Will the Bubba Wallace suspension put an end to on-track retaliations?
There have been too many times this season where drivers have retaliated with their cars.
Joey Logano knocking William Byron into the wall at Darlington Raceway. Noah Gragson attempting to turn Sage Karam at Road America and igniting a Big One. Denny Hamlin running Ross Chastain out of room and sparking a crash at Pocono Raceway. Byron spinning Hamlin out under caution at Texas Motor Speedway. Ty Gibbs playing bumper cars with Ty Dillon on pit road at Texas.
It’s disappointing to see. These cars are speeding missiles that can become a weapon at any given moment. Prior to Vegas, none of the above incidents resulted in a suspension (though Gragson’s and Gibbs’ actions certainly warranted them). Even if Wallace’s suspension went against previous precedents this season, NASCAR needed to send a message to the entire field that these actions should not be tolerated.
Especially when there have been mounting safety concerns with the Next Gen car and its impacts. We are currently in a year where there is overwhelming concern for a driver’s well-being immediately after any crash. A lot of drivers may not have been around or even alive to witness NASCAR’s four fatalities between May 2000 and February 2001, but just because safety improvements have been made does not mean that drivers should have the green light to engage in road rage. It doesn’t matter what year it is, there is always an inherent risk in stepping behind the wheel of these automobiles.
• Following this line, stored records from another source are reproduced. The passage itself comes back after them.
Lemma catch_problem {A} (m : act A) (h : exc → act A) w : custody (m w).2 → (∀ e, quiet (h e)) →
  custody (catch m h w).2.
Proof.
  intros Hc Hq. unfold catch. destruct (m w) as [[e|x] w1]; simpl in *; [|done].
  by apply (quiet_custody (h e) w1).
Qed.

Lemma body_custody depth binary config absolute w : fresh w →
  custody (body sys depth binary config absolute w).2.
Proof.
  intros Hf. unfold body. rewrite bind_eq.
  pose proof (catch_problem (run_fixture sys binary config absolute) problem w
    (proj1 (run_fixture_custody binary config absolute w Hf)) quiet_problem) as H1.
  destruct (catch _ _ w) as [[e|[]] w1]; simpl in H1; [done|]. rewrite bind_eq.
  pose proof (clean_custody binary depth w1 H1) as H2. destruct (clean sys binary depth w1) as [[e|[]] w2]; simpl in H2; [done|].
  rewrite bind_eq. cbn [get]. rewrite bind_eq.
  set (diag := match problems w2 with [] => ret () | _ => failure_diagnostics sys end).
  assert (H3 : custody (diag w2).2) by (apply quiet_custody; [unfold diag; quiet|done]).
  destruct (diag w2) as [[e|[]] w3]; simpl in H3; [done|]. clear diag.
  rewrite bind_eq. cbn [get]. rewrite bind_eq. set (rm := if created w3 then ret () else _).
  assert (H4 : custody (rm w3).2).
  { unfold rm. destruct (created w3) eqn:Ec; [done|]. apply catch_problem; [by apply remove_custody|].
    intros e. apply quiet_problem. }
  destruct (rm w3) as [[e|[]] w4]; simpl in H4; [done|]. rewrite bind_eq. cbn [get].
  by destruct (problems w4).
Qed.

Definition start_world : World := mkWorld false false [] [].

(** Nothing of the run exists. *)
Definition clear (w : World) : Prop := safe (log w) ∧ created w = false ∧ ¬ has_create (log w).

Lemma quiet_clear {A} (m : act A) w : quiet m → clear w → clear (m w).2.
Proof.
  intros Hm (Hs & Hc & Hn). destruct (Hm w) as (E & t & El & Ht). unfold clear. rewrite E, El.
  split; [by apply safe_app|]. split; [done|]. by apply no_create_app.
Qed.
(** Writing a line that is neither. *)
Lemma ng_send line c : is_cap_end line = false → auth_line line = false →
  negotiation c → negotiation (send_ line c).
Proof.
  intros H1 H2 [N0 N1 N2 N3 N4]. constructor; [done| | |done|done].
  - unfold cap_ends in *. cbn [sent send_ cap_ended]. rewrite List.filter_app, length_app, N1. simpl. rewrite H1.
    simpl. lia.
  - cbn [sent send_ use_sasl]. intros Hu. apply Forall_app. split; [by apply N2|]. by constructor.
Qed.

Lemma ng_send_auth line c : is_cap_end line = false → use_sasl c = true →
  negotiation c → negotiation (send_ line c).
Proof.
  intros H1 H2 [N0 N1 N2 N3 N4]. constructor; [done| | |done|done].
  - unfold cap_ends in *. cbn [sent send_ cap_ended]. rewrite List.filter_app, length_app, N1. simpl. rewrite H1.
    simpl. lia.
  - cbn [sent send_ use_sasl]. congruence.
Qed.

Lemma ng_cap_end c : negotiation c → negotiation (cap_end c).
Proof.
  intros [N0 N1 N2 N3 N4]. unfold cap_end. destruct (cap_ended c) eqn:E; [by constructor; rewrite ?E|].
  constructor; [done| | |done|done].
  - unfold cap_ends in *. cbn [sent send_ with_cap_ended cap_ended]. rewrite List.filter_app, length_app, N1.
    vm_compute. reflexivity.
  - cbn [sent send_ with_cap_ended use_sasl]. intros Hu. apply Forall_app. split; [by apply N2|].
    constructor; [vm_compute; reflexivity|constructor].
Qed.

(** Changes that touch none of it, or record a failure. *)
Lemma ng_same c c' : sent c' = sent c → cap_ended c' = cap_ended c → use_sasl c' = use_sasl c →
  reg_numerics c' = reg_numerics c → (has_err c = true → has_err c' = true) →
  negotiation c → negotiation c'.
Proof.
  intros E1 E2 E3 E4 E5 [N0 N1 N2 N3 N4]. constructor; unfold cap_ends in *; rewrite ?E1, ?E2, ?E3, ?E4; eauto.
Qed.

Lemma ng_err e c : nonempty e = true → negotiation c → negotiation (with_err e c).
Proof. intros He. by apply ng_same. Qed.

Lemma elem_numeric code' code c : code' ∈ reg_numerics (with_numeric code c) →
  code' = code ∨ code' ∈ reg_numerics c.
Proof.
  cbn [reg_numerics with_numeric]. destruct (mem code (reg_numerics c)); [by right|].
  intros [H|H]%elem_of_app; [by right|]. left. by apply list_elem_of_singleton in H.
Qed.

Lemma ng_numeric code c : negotiation c → (use_sasl c = true → mem code SASL_FAILURES = false) →
  mem code [u "464"; u "465"] = false → negotiation (with_numeric code c).
Proof.
  intros [N0 N1 N2 N3 N4] H1 H2. constructor; [exact N0|exact N1|exact N2| |].
  - intros Hu code' Hc [->|Hin]%elem_numeric; [|by apply N3 with code'].
    exfalso. specialize (H1 Hu). apply not_true_iff_false in H1. apply H1, existsb_elem. exists code.
    split; [exact Hc|apply str_eqb_refl].
  - intros code' Hc [->|Hin]%elem_numeric; [|by apply N4 with code'].
    exfalso. apply not_true_iff_false in H2. apply H2, existsb_elem. exists code.
    split; [exact Hc|apply str_eqb_refl].
Qed.

(** A numeric that records a failure. *)
Lemma ng_numeric_err code e c : nonempty e = true → negotiation c → negotiation (with_err e (with_numeric code c)).
Proof.
  intros He [N0 N1 N2 N3 N4]. constructor; [exact N0|exact N1|exact N2| |]; intros; exact He.
Qed.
Also disappointing is the amount of careless driving exhibited at the finish of these races. While none of these were intentional, Chastain sent AJ Allmendinger spinning into Alex Bowman on the last lap at Circuit of the Americas. Chase Briscoe tried a divebomb move on Tyler Reddick that resulted in both drivers spinning out on the final lap at the Bristol Motor Speedway dirt track. At Atlanta Motor Speedway, Chase Elliott pulled a late block on Corey LaJoie that sent the latter crashing in turn 2 on the final lap.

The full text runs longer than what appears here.